◆ Exercise directions:
Every line in the listing should be set down again verbatim.

◆ Data shown:
────────────────────────────────────────

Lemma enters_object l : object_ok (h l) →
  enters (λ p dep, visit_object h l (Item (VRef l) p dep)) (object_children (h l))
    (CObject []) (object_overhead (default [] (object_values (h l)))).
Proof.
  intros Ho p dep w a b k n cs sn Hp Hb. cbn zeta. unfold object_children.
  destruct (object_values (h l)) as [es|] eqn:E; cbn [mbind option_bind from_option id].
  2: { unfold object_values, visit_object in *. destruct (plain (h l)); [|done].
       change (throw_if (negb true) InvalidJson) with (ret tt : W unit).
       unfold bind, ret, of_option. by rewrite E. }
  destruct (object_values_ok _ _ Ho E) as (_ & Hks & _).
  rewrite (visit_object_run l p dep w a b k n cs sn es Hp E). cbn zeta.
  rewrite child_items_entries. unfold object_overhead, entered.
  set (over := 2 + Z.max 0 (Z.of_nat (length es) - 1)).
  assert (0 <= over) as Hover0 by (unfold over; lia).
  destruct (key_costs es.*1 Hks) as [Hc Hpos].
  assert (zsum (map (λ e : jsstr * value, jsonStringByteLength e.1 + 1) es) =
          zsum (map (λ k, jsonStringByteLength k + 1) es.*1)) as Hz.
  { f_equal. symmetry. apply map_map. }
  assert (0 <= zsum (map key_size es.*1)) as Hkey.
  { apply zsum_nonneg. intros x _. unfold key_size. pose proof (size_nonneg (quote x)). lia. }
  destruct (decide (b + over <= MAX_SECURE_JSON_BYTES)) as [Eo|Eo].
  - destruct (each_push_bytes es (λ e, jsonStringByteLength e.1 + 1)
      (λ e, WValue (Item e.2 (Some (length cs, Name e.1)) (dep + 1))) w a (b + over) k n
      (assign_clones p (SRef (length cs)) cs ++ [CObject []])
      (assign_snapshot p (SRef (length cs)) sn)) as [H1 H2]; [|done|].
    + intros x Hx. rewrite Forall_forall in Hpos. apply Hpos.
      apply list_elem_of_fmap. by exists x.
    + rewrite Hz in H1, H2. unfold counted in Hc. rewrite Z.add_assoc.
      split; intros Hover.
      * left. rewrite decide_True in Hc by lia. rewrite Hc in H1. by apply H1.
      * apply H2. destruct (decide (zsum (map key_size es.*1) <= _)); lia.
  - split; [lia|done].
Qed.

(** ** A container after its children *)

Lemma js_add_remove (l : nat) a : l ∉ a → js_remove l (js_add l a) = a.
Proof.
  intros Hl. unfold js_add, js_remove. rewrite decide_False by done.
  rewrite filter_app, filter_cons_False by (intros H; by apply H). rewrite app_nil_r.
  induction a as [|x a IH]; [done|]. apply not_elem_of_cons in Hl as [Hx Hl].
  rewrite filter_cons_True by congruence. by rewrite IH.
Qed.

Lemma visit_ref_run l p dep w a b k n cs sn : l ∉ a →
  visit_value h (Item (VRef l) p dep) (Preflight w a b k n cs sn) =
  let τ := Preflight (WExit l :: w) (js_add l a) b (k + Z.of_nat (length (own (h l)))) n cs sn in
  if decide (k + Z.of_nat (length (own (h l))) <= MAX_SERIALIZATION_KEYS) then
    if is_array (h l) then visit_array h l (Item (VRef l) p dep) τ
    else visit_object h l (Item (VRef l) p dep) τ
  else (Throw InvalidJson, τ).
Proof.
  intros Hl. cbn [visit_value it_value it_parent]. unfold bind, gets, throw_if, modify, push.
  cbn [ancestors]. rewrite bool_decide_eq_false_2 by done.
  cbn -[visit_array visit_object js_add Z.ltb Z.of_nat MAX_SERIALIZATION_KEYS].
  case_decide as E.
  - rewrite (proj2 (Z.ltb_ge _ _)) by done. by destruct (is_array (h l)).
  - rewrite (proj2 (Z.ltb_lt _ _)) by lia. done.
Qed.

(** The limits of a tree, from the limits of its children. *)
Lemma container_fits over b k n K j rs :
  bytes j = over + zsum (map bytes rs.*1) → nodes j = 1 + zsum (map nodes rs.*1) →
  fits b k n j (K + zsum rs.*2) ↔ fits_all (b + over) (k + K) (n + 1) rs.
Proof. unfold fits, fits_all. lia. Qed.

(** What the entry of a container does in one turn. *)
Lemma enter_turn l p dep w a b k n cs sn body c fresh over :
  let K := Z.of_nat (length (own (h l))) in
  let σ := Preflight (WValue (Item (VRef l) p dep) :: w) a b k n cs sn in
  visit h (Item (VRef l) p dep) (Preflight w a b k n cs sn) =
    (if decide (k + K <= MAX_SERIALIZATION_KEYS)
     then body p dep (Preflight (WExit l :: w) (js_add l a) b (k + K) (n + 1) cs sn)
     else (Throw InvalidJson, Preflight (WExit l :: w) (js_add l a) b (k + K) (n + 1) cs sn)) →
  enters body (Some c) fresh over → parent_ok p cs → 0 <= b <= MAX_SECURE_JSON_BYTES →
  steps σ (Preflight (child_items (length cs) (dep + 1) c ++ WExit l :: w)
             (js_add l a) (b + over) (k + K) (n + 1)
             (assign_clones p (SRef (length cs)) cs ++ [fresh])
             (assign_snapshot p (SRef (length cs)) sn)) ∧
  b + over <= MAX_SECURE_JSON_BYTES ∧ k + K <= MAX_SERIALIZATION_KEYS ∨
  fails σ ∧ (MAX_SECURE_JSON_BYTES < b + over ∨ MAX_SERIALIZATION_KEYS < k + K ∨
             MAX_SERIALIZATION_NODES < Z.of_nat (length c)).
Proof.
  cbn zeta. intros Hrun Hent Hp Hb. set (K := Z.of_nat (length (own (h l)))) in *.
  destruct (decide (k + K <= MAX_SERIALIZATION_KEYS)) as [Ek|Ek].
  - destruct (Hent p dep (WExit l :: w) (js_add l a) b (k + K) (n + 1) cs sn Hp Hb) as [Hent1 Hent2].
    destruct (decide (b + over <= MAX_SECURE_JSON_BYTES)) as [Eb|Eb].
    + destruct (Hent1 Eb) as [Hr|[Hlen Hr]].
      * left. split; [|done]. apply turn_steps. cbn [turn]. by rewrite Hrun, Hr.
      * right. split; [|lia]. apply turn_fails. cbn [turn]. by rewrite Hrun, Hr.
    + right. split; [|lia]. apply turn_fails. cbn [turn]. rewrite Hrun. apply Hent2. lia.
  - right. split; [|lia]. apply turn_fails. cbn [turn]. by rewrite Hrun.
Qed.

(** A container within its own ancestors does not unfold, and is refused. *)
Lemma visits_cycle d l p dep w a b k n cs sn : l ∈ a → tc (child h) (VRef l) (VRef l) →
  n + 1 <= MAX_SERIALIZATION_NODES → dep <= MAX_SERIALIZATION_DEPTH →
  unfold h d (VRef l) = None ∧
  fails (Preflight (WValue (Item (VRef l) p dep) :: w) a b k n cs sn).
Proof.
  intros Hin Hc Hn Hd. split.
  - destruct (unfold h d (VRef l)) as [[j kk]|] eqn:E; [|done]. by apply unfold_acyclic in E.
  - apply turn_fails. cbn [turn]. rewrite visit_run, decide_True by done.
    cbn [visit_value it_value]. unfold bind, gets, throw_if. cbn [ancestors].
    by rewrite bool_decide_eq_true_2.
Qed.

────────────────────────────────────────

◆ Completed task:
Lemma enters_object l : object_ok (h l) →
  enters (λ p dep, visit_object h l (Item (VRef l) p dep)) (object_children (h l))
    (CObject []) (object_overhead (default [] (object_values (h l)))).
Proof.
  intros Ho p dep w a b k n cs sn Hp Hb. cbn zeta. unfold object_children.
  destruct (object_values (h l)) as [es|] eqn:E; cbn [mbind option_bind from_option id].
  2: { unfold object_values, visit_object in *. destruct (plain (h l)); [|done].
       change (throw_if (negb true) InvalidJson) with (ret tt : W unit).
       unfold bind, ret, of_option. by rewrite E. }
  destruct (object_values_ok _ _ Ho E) as (_ & Hks & _).
  rewrite (visit_object_run l p dep w a b k n cs sn es Hp E). cbn zeta.
  rewrite child_items_entries. unfold object_overhead, entered.
  set (over := 2 + Z.max 0 (Z.of_nat (length es) - 1)).
  assert (0 <= over) as Hover0 by (unfold over; lia).
  destruct (key_costs es.*1 Hks) as [Hc Hpos].
  assert (zsum (map (λ e : jsstr * value, jsonStringByteLength e.1 + 1) es) =
          zsum (map (λ k, jsonStringByteLength k + 1) es.*1)) as Hz.
  { f_equal. symmetry. apply map_map. }
  assert (0 <= zsum (map key_size es.*1)) as Hkey.
  { apply zsum_nonneg. intros x _. unfold key_size. pose proof (size_nonneg (quote x)). lia. }
  destruct (decide (b + over <= MAX_SECURE_JSON_BYTES)) as [Eo|Eo].
  - destruct (each_push_bytes es (λ e, jsonStringByteLength e.1 + 1)
      (λ e, WValue (Item e.2 (Some (length cs, Name e.1)) (dep + 1))) w a (b + over) k n
      (assign_clones p (SRef (length cs)) cs ++ [CObject []])
      (assign_snapshot p (SRef (length cs)) sn)) as [H1 H2]; [|done|].
    + intros x Hx. rewrite Forall_forall in Hpos. apply Hpos.
      apply list_elem_of_fmap. by exists x.
    + rewrite Hz in H1, H2. unfold counted in Hc. rewrite Z.add_assoc.
      split; intros Hover.
      * left. rewrite decide_True in Hc by lia. rewrite Hc in H1. by apply H1.
      * apply H2. destruct (decide (zsum (map key_size es.*1) <= _)); lia.
  - split; [lia|done].
Qed.

(** ** A container after its children *)

Lemma js_add_remove (l : nat) a : l ∉ a → js_remove l (js_add l a) = a.
Proof.
  intros Hl. unfold js_add, js_remove. rewrite decide_False by done.
  rewrite filter_app, filter_cons_False by (intros H; by apply H). rewrite app_nil_r.
  induction a as [|x a IH]; [done|]. apply not_elem_of_cons in Hl as [Hx Hl].
  rewrite filter_cons_True by congruence. by rewrite IH.
Qed.

Lemma visit_ref_run l p dep w a b k n cs sn : l ∉ a →
  visit_value h (Item (VRef l) p dep) (Preflight w a b k n cs sn) =
  let τ := Preflight (WExit l :: w) (js_add l a) b (k + Z.of_nat (length (own (h l)))) n cs sn in
  if decide (k + Z.of_nat (length (own (h l))) <= MAX_SERIALIZATION_KEYS) then
    if is_array (h l) then visit_array h l (Item (VRef l) p dep) τ
    else visit_object h l (Item (VRef l) p dep) τ
  else (Throw InvalidJson, τ).
Proof.
  intros Hl. cbn [visit_value it_value it_parent]. unfold bind, gets, throw_if, modify, push.
  cbn [ancestors]. rewrite bool_decide_eq_false_2 by done.
  cbn -[visit_array visit_object js_add Z.ltb Z.of_nat MAX_SERIALIZATION_KEYS].
  case_decide as E.
  - rewrite (proj2 (Z.ltb_ge _ _)) by done. by destruct (is_array (h l)).
  - rewrite (proj2 (Z.ltb_lt _ _)) by lia. done.
Qed.

(** The limits of a tree, from the limits of its children. *)
Lemma container_fits over b k n K j rs :
  bytes j = over + zsum (map bytes rs.*1) → nodes j = 1 + zsum (map nodes rs.*1) →
  fits b k n j (K + zsum rs.*2) ↔ fits_all (b + over) (k + K) (n + 1) rs.
Proof. unfold fits, fits_all. lia. Qed.

(** What the entry of a container does in one turn. *)
Lemma enter_turn l p dep w a b k n cs sn body c fresh over :
  let K := Z.of_nat (length (own (h l))) in
  let σ := Preflight (WValue (Item (VRef l) p dep) :: w) a b k n cs sn in
  visit h (Item (VRef l) p dep) (Preflight w a b k n cs sn) =
    (if decide (k + K <= MAX_SERIALIZATION_KEYS)
     then body p dep (Preflight (WExit l :: w) (js_add l a) b (k + K) (n + 1) cs sn)
     else (Throw InvalidJson, Preflight (WExit l :: w) (js_add l a) b (k + K) (n + 1) cs sn)) →
  enters body (Some c) fresh over → parent_ok p cs → 0 <= b <= MAX_SECURE_JSON_BYTES →
  steps σ (Preflight (child_items (length cs) (dep + 1) c ++ WExit l :: w)
             (js_add l a) (b + over) (k + K) (n + 1)
             (assign_clones p (SRef (length cs)) cs ++ [fresh])
             (assign_snapshot p (SRef (length cs)) sn)) ∧
  b + over <= MAX_SECURE_JSON_BYTES ∧ k + K <= MAX_SERIALIZATION_KEYS ∨
  fails σ ∧ (MAX_SECURE_JSON_BYTES < b + over ∨ MAX_SERIALIZATION_KEYS < k + K ∨
             MAX_SERIALIZATION_NODES < Z.of_nat (length c)).
Proof.
  cbn zeta. intros Hrun Hent Hp Hb. set (K := Z.of_nat (length (own (h l)))) in *.
  destruct (decide (k + K <= MAX_SERIALIZATION_KEYS)) as [Ek|Ek].
  - destruct (Hent p dep (WExit l :: w) (js_add l a) b (k + K) (n + 1) cs sn Hp Hb) as [Hent1 Hent2].
    destruct (decide (b + over <= MAX_SECURE_JSON_BYTES)) as [Eb|Eb].
    + destruct (Hent1 Eb) as [Hr|[Hlen Hr]].
      * left. split; [|done]. apply turn_steps. cbn [turn]. by rewrite Hrun, Hr.
      * right. split; [|lia]. apply turn_fails. cbn [turn]. by rewrite Hrun, Hr.
    + right. split; [|lia]. apply turn_fails. cbn [turn]. rewrite Hrun. apply Hent2. lia.
  - right. split; [|lia]. apply turn_fails. cbn [turn]. by rewrite Hrun.
Qed.

(** A container within its own ancestors does not unfold, and is refused. *)
Lemma visits_cycle d l p dep w a b k n cs sn : l ∈ a → tc (child h) (VRef l) (VRef l) →
  n + 1 <= MAX_SERIALIZATION_NODES → dep <= MAX_SERIALIZATION_DEPTH →
  unfold h d (VRef l) = None ∧
  fails (Preflight (WValue (Item (VRef l) p dep) :: w) a b k n cs sn).
Proof.
  intros Hin Hc Hn Hd. split.
  - destruct (unfold h d (VRef l)) as [[j kk]|] eqn:E; [|done]. by apply unfold_acyclic in E.
  - apply turn_fails. cbn [turn]. rewrite visit_run, decide_True by done.
    cbn [visit_value it_value]. unfold bind, gets, throw_if. cbn [ancestors].
    by rewrite bool_decide_eq_true_2.
Qed.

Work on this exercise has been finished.